In Linux, machine id is a single newline-terminated, hexadecimal, 32-character, lowercase ID. When decoded from hexadecimal, this corresponds to a 16-byte/128-bit value. This ID may not be all zeros. This ID uniquely identifies the host. It should be considered “confidential”, and must not be exposed in untrusted environments. And do note that the machine id can be re-generated by root.

Alternative would be generating a random device id, storing it in app data folder, sharing it privately with other devices when necessary, etc.

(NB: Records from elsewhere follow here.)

Lemma insert_item_sorted cmp it its :
  (∀ y, y ∈ its → cmp it y < 0 ↔ it_Key it < it_Key y) →
  StronglySorted Z.le (it_Key <$> its) → StronglySorted Z.le (it_Key <$> insert_item cmp it its).
Proof.
  intros Hcmp. induction its as [|y its IH]; intros Hs; cbn; [by repeat constructor|].
  cbn in Hs. apply StronglySorted_inv in Hs as [Hs Hle]. pose proof (Hcmp y ltac:(by left)) as Hy.
  destruct (Z.ltb_spec (cmp it y) 0); cbn.
  - constructor; [by constructor|]. constructor; [lia|]. eapply Forall_impl; [exact Hle|]. cbn. lia.
  - constructor; [apply IH; [|done]; intros z Hz; apply Hcmp; by right|].
    rewrite insert_item_perm. cbn. constructor; [lia|done].
Qed.

Lemma Sort_insert_laws : @SortFuncLaws Sort_insert.
Proof.
  split; cbn.
  - intros cmp its. induction its as [|it its IH]; cbn; [done|]. by rewrite insert_item_perm, IH.
  - intros cmp its Hcmp. induction its as [|it its IH]; cbn; [constructor|].
    assert (foldr (insert_item cmp) [] its ≡ₚ its) as Hp.
    { clear. induction its as [|it its IH]; cbn; [done|]. by rewrite insert_item_perm, IH. }
    apply insert_item_sorted; [|apply IH; intros x y Hx Hy; apply Hcmp; by right].
    intros y Hy. rewrite Hp in Hy. apply Hcmp; [by left|by right].
Qed.

(** A file system where copying fails. *)
Definition Copy_none : CopyPkg := {| copy_Copy _ _ os := (Err (EIO "copy"), os) |}.
(* ===== verification/BucketForkCycle.v ===== *)
(** * Forks of a bucket and its files

    [Fork] and [RemoveFork] on a bucket that is open, and [forkOffline] and
    [removeForkOffline] on one that is closed, have the same effect on its queues
    and keep them on disk. *)

From S2P Require Import Prelude BTree Os Item Vlog Index IndexFile Options Bucket BucketPeek BucketShare BucketPop BucketQueue.
From S2P Require Import BucketForks BucketOpen BucketCycle Names Buckets.

(** [copy.Copy] of a file writes its contents to the new place. *)
Class CopyLaws `{CopyPkg} : Prop := {
  copy_file : ∀ src dst data os,
    os_faults os = [] → os_fs os !! src = Some (NFile data) → os_fs os !! dst = None → parent_exists os dst = true →
    copy_Copy src dst os = (Ok tt, set_fs (<[dst := NFile data]> (os_fs os)) os);
}.

Section forks.
Context {T : Type → Type} `{BTreeLaws T} `{Host, Unix, !UnixLaws} `{MapRange, !MapRangeLaws}.
Implicit Types (b : bucket T) (idx : bucketIndex T) (q : gmap ForkName Items) (dir : path).

(** ** Forking *)

(** A consumer that does not exist has no file. *)
Lemma clean_creatable os dir q f :
  clean os dir (λ g, is_Some (q !! g)) → os_fs os !! dir = Some NDir → q !! f = None → creatable os (idxPath dir f).
Proof.
  intros [Hnames _] Hd Hf. split; [|by apply Join_parent].
  destruct (os_fs os !! idxPath dir f) eqn:Hfile; [|done]. exfalso.
  destruct (Hnames _ (mk_is_Some _ _ Hfile)) as [Heq|(g & Hg & Heq)].
  - apply (idxPath_not_log dir f). by unfold idxPath in *; rewrite Heq.
  - apply (idxPath_inj dir f g) in Heq. subst g. rewrite Hf in Hg. by destruct Hg.
Qed.

Lemma above_idx os os' dir f :
  only_files (eq (idxPath dir f)) os os' → os_fs os !! dir = Some NDir → dirs_ok os dir →
  os_fs os' !! dir = Some NDir ∧ dirs_ok os' dir.
Proof.
  intros Hof Hd [Habove _]. assert (os_fs os' !! dir = Some NDir) as Hd' by (rewrite (proj1 Hof); [done|apply Join_ne]).
  split; [done|]. split; [|by right]. eapply above_frame; [|done]. eapply only_files_mono; [|done].
  intros p <-. right. by eexists.
Qed.

(** The fork of a consumer that has items is on disk; its trailer is wrong.  The
    lists of the consumer have no room, so that the two share nothing that is
    written to. *)
Lemma durable_fork c b os q all src dst its :
  durable c b os q all → q !! src = Some its → its ≠ [] → q !! dst = None → os_faults os = [] → no_room src b →
  ∃ b' os', BFork src dst b os = (Ok tt, b', os') ∧ durable (untold (cap_read its c)) b' os' (<[dst := its]> q) all ∧
    b_dir b' = b_dir b ∧ b_key b' = b_key b ∧ only_files (bucket_files (b_dir b)) os os' ∧ os_faults os' = [].
Proof.
  intros Hdu Hsrc Hne Hdst Hno Hfull. pose proof Hdu as [Hok Hlog Hbytes Hd Habove Hclean Hnoted].
  destruct (BFork_new b os q src dst its Hok Hsrc Hdst Hno) as (idx & b' & os' & Hidx & Heq & Hok' & Hb' & Hfile & Hof & Hno').
  { by eapply clean_creatable. }
  { done. }
  destruct (bucket_ok_lookup _ _ _ _ _ Hok Hsrc) as (idx' & Hidx' & [(Hwf & ps & Hps & Hbat & Hits) _ _ Hlen]). simplify_eq.
  assert (b_dir b' = b_dir b ∧ b_key b' = b_key b ∧ b_log b' = b_log b) as (Hdir & Hkey & Hlog') by (by rewrite Hb').
  assert (Z.of_nat (length its) = weight (numbered 0 (index_locs (bi_Mem idx)))) as Hw.
  { unfold weight. by rewrite numbered_fst, <- Hps, (sum_len_batches (b_log b)), Hits. }
  destruct (above_idx os os' (b_dir b) dst Hof Hd Habove) as [Hd' Habove'].
  exists b', os'. split; [done|]. split; [|split_and!; try done; eapply only_files_mono; [|done]; intros p <-; right; by eexists].
  split; rewrite ?Hdir, ?Hlog'; try done.
  - eapply clean_new; [done| |done]. by rewrite (read_file_Some _ _ _ Hfile).
  - intros f its'. destruct (decide (dst = f)) as [<-|Hnf].
    + rewrite lookup_insert_eq. intros [= <-]. exists (numbered 0 (index_locs (bi_Mem idx))). split.
      * assert (live_locs (index_locs (bi_Mem idx))) as Hlive.
        { eapply (holds_live (b_log b)); [by destruct Hlog|by split; [|exists ps]|done]. }
        split; [done| |rewrite <- Hw; cbn].
        { apply (Forall_fmap fst valid_loc). rewrite numbered_fst. eapply Forall_impl; [exact Hlive|]. by intros loc [? _]. }
        pose proof (Hnoted src its Hsrc) as (recs & [_ Hv Hr] & _). pose proof (weight_nonneg _ Hv). lia.
      * split; [|by intros]. left. rewrite <- Hw. destruct its; [done|]. cbn. lia.
    + rewrite lookup_insert_ne by done. intros Hq. eapply noted_mono; [| |eapply noted_frame; [|by apply Hnoted]]; [done|cbn; lia|].
      apply Hof. by intros Heq'%idxPath_inj.
Qed.

(** The fork of a bucket that is closed: its file is a copy. *)
Lemma parked_fork {St} `{CopyPkg, !CopyLaws} (s : St) c os dir q src dst its :
  parked c os dir q → q !! src = Some its → q !! dst = None → os_faults os = [] →
  ∃ os', forkOffline dir src dst s os = (Ok tt, s, os') ∧ parked c os' dir (<[dst := its]> q) ∧
    only_files (bucket_files dir) os os' ∧ os_faults os' = [].
Proof.
  intros [[Hd Habove (l & all & Hlp & Hwf & Hlog & Hb & Hst) Hclean] Hfiles] Hsrc Hdst Hno.
  destruct (clean_creatable os dir q dst Hclean Hd Hdst) as [Hnone Hpar].
  destruct (Hfiles src ltac:(by eexists)) as [data Hfile].
  set (os' := set_fs (<[idxPath dir dst := NFile data]> (os_fs os)) os). exists os'.
  assert (only_files (eq (idxPath dir dst)) os os') as Hof by (split; [intros p Hp; cbn; by rewrite lookup_insert_ne|done]).
  assert (os_fs os' !! idxPath dir dst = Some (NFile data)) as Hnew by (cbn; by rewrite lookup_insert_eq).
  destruct (above_idx os os' dir dst Hof Hd Habove) as [Hd' Habove'].
  assert (∀ f, dst ≠ f → os_fs os' !! idxPath dir f = os_fs os !! idxPath dir f) as Hother
    by (intros f Hf; apply Hof; by intros ?%idxPath_inj).
  split; [|split; [|split; [eapply only_files_mono; [|done]; intros p <-; right; by eexists|done]]].
  - unfold forkOffline, Stat, attempt, call_os. sys_ok. rewrite Hnone. run. by rewrite (copy_file _ _ data).
  - split.
    + split; [done|done| |by eapply clean_new]. exists l, all. split; [done|].
      split; [eapply wf_log_frame; [done| |done]; rewrite Hlp; by apply not_eq_sym, idxPath_not_log|]. split; [done|]. split; [done|].
      intros f its'. destruct (decide (dst = f)) as [<-|Hnf].
      * rewrite lookup_insert_eq. intros [= <-]. eapply file_state_moved; [|by apply (Hst src)]. by rewrite Hnew, Hfile.
      * rewrite lookup_insert_ne by done. intros Hq. eapply file_state_frame; [by apply Hother|by apply Hst].
    + intros f. destruct (decide (dst = f)) as [<-|Hnf]; [intros _; by exists data|].
      rewrite lookup_insert_ne, Hother by done. apply Hfiles.
Qed.

(** ** Removing forks *)

(** What a removed file leaves. *)
Lemma clean_removed os os' dir q f :
  clean os dir (λ g, is_Some (q !! g)) → os_fs os' !! idxPath dir f = None →
  only_files (eq (idxPath dir f)) os os' → clean os' dir (λ g, is_Some (delete f q !! g)).
Proof.
  intros [Hnames Hfiles] Hgone [Hof _].
  split; intros name; destruct (decide (idxPath dir f = Join dir name)) as [Heq|Hne].
  - rewrite <- Heq, Hgone. by intros [].
  - rewrite Hof by done. intros Hin. destruct (Hnames name Hin) as [?|(g & Hg & Heq)]; [by left|right].
    exists g. split; [|done]. rewrite lookup_delete_ne; [done|]. intros ->. by rewrite Heq in Hne.
  - by rewrite <- Heq, Hgone.
  - by rewrite Hof.
Qed.

Lemma only_files_delete p os : only_files (eq p) os (set_fs (delete p (os_fs os)) os).
Proof. split; [|done]. intros r Hr. cbn. by rewrite lookup_delete_ne. Qed.

Lemma durable_remove c b os q all f its :
  durable c b os q all → q !! f = Some its → os_faults os = [] →
  ∃ b' os', BRemoveFork f b os = (Ok tt, b', os') ∧ durable c b' os' (delete f q) all ∧
    b_dir b' = b_dir b ∧ b_key b' = b_key b ∧ only_files (bucket_files (b_dir b)) os os' ∧ os_faults os' = [].
Proof.
  intros Hdu Hq Hno. pose proof Hdu as [Hok Hlog Hbytes Hd Habove Hclean Hnoted].
  destruct (bucket_ok_lookup _ _ _ _ _ Hok Hq) as (idx & Hidx & [_ [_ Ho _] _ _]).
  destruct (bucket_ok_files b os q (idxPath (b_dir b) f) Hok) as [data Hfile]; [right; exists f; by split; [eexists|]|].
  set (os' := set_fs (delete (idxPath (b_dir b) f) (os_fs os)) os).
  assert (only_files (eq (idxPath (b_dir b) f)) os os') as Hof by apply only_files_delete.
  destruct (above_idx os os' (b_dir b) f Hof Hd Habove) as [Hd' Habove'].
  exists (set_indexes (delete f (b_indexes b)) b), os'. split; [|split; [|split_and!; try done]].
  - unfold BRemoveFork, idxForFork, attempt, with_local, WClose. run. rewrite Hidx. cbn [of_option]. rewrite Ho.
    unfold attempt. sys_ok. change (join_errs [err_of (inr tt); err_of (inr tt)]) with (@None error).
    run. rewrite (Remove_file _ _ data) by done. done.
  - split; try done.
    + destruct Hok as [Hwf Hlp Hforks Hun]. split; [|done| |by apply unshared_remove].
      * eapply wf_log_frame; [done| |done]. cbn. rewrite Hlp. apply not_eq_sym, idxPath_not_log.
      * intros g. cbn. destruct (decide (f = g)) as [<-|Hne]; [rewrite !lookup_delete_eq; constructor|].
        rewrite !lookup_delete_ne by done. destruct (Hforks g) as [idx2 its2 [Hh Hst Hp Hl]|]; constructor. split; try done.
        eapply stored_frame; [done| |done]. rewrite Hp. by intros ?%idxPath_inj.
    + eapply clean_removed; [done| |done]. cbn. by rewrite lookup_delete_eq.
    + intros g its'. destruct (decide (f = g)) as [<-|Hne]; [by rewrite lookup_delete_eq|].
      rewrite lookup_delete_ne by done. intros Hg. eapply noted_frame; [|by apply Hnoted]. apply Hof. by intros ?%idxPath_inj.
  - eapply only_files_mono; [|done]. intros p <-. right. by eexists.
Qed.

Lemma parked_remove {St} (s : St) c os dir q f its :
  parked c os dir q → q !! f = Some its → os_faults os = [] →
  ∃ os', removeForkOffline dir f s os = (Ok tt, s, os') ∧ parked c os' dir (delete f q) ∧
    only_files (bucket_files dir) os os' ∧ os_faults os' = [].
Proof.
  intros [[Hd Habove (l & all & Hlp & Hwf & Hlog & Hb & Hst) Hclean] Hfiles] Hq Hno.
  destruct (Hfiles f ltac:(by eexists)) as [data Hfile].
  set (os' := set_fs (delete (idxPath dir f) (os_fs os)) os). exists os'.
  assert (only_files (eq (idxPath dir f)) os os') as Hof by apply only_files_delete.
  destruct (above_idx os os' dir f Hof Hd Habove) as [Hd' Habove'].
  assert (∀ g, f ≠ g → os_fs os' !! idxPath dir g = os_fs os !! idxPath dir g) as Hother
    by (intros g Hg; apply Hof; by intros ?%idxPath_inj).
  split; [|split; [|split; [eapply only_files_mono; [|done]; intros p <-; right; by eexists|done]]].
  - unfold removeForkOffline. by rewrite (Remove_file _ _ data).
  - split.
    + split; [done|done| |eapply clean_removed; [done| |done]; cbn; by rewrite lookup_delete_eq]. exists l, all. split; [done|].
      split; [eapply wf_log_frame; [done| |done]; rewrite Hlp; by apply not_eq_sym, idxPath_not_log|]. split; [done|]. split; [done|].
      intros g its'. destruct (decide (f = g)) as [<-|Hnf]; [by rewrite lookup_delete_eq|].
      rewrite lookup_delete_ne by done. intros Hg. eapply file_state_frame; [by apply Hother|by apply Hst].
    + intros g. destruct (decide (f = g)) as [<-|Hnf]; [rewrite lookup_delete_eq; by intros []|].
      rewrite lookup_delete_ne, Hother by done. apply Hfiles.
Qed.
End forks.

(** ** An implementation to compute with *)

(** Copying one file; as for the other system calls, it fails when the schedule
    says so. *)
Definition Copy_plain : CopyPkg := {|
  copy_Copy src dst os :=
    match os_fs os !! src with
    | Some (NFile data) =>
        if parent_exists os dst then (Ok tt, set_fs (<[dst := NFile data]> (os_fs os)) os) else (Err ENotExist, os)
    | _ => (Err ENotExist, os)
    end |}.

Lemma Copy_plain_laws : @CopyLaws Copy_plain.
Proof. split. cbn. by intros src dst data os _ -> _ ->. Qed.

We've decided in favor of machine-uid because it's much easier to implement and outside entity can't figure out the ids if secure transport is utilized. But with unique random ids, unencrypted transport could be used. If privacy becomes a concern, we should implement this approach.

[kirillt]

Unique ids per app instance might be preferred over machine-uid. It provides better privacy comparing to fingerprinting, because app id is different for each installation and can be reset. After resetting versions marked with old id will look foreign for the app though, but this is probably not an issue.

For implementing unique ids, we need to implement some kind of callbacks into arklib which pass location of app data, this location is different for Desktop and Mobile versions (Android, and later iOS). It means, apps will need to pass the location to arklib during loading.

[kirillt]

Also, machine-uid is not supported on Android yet.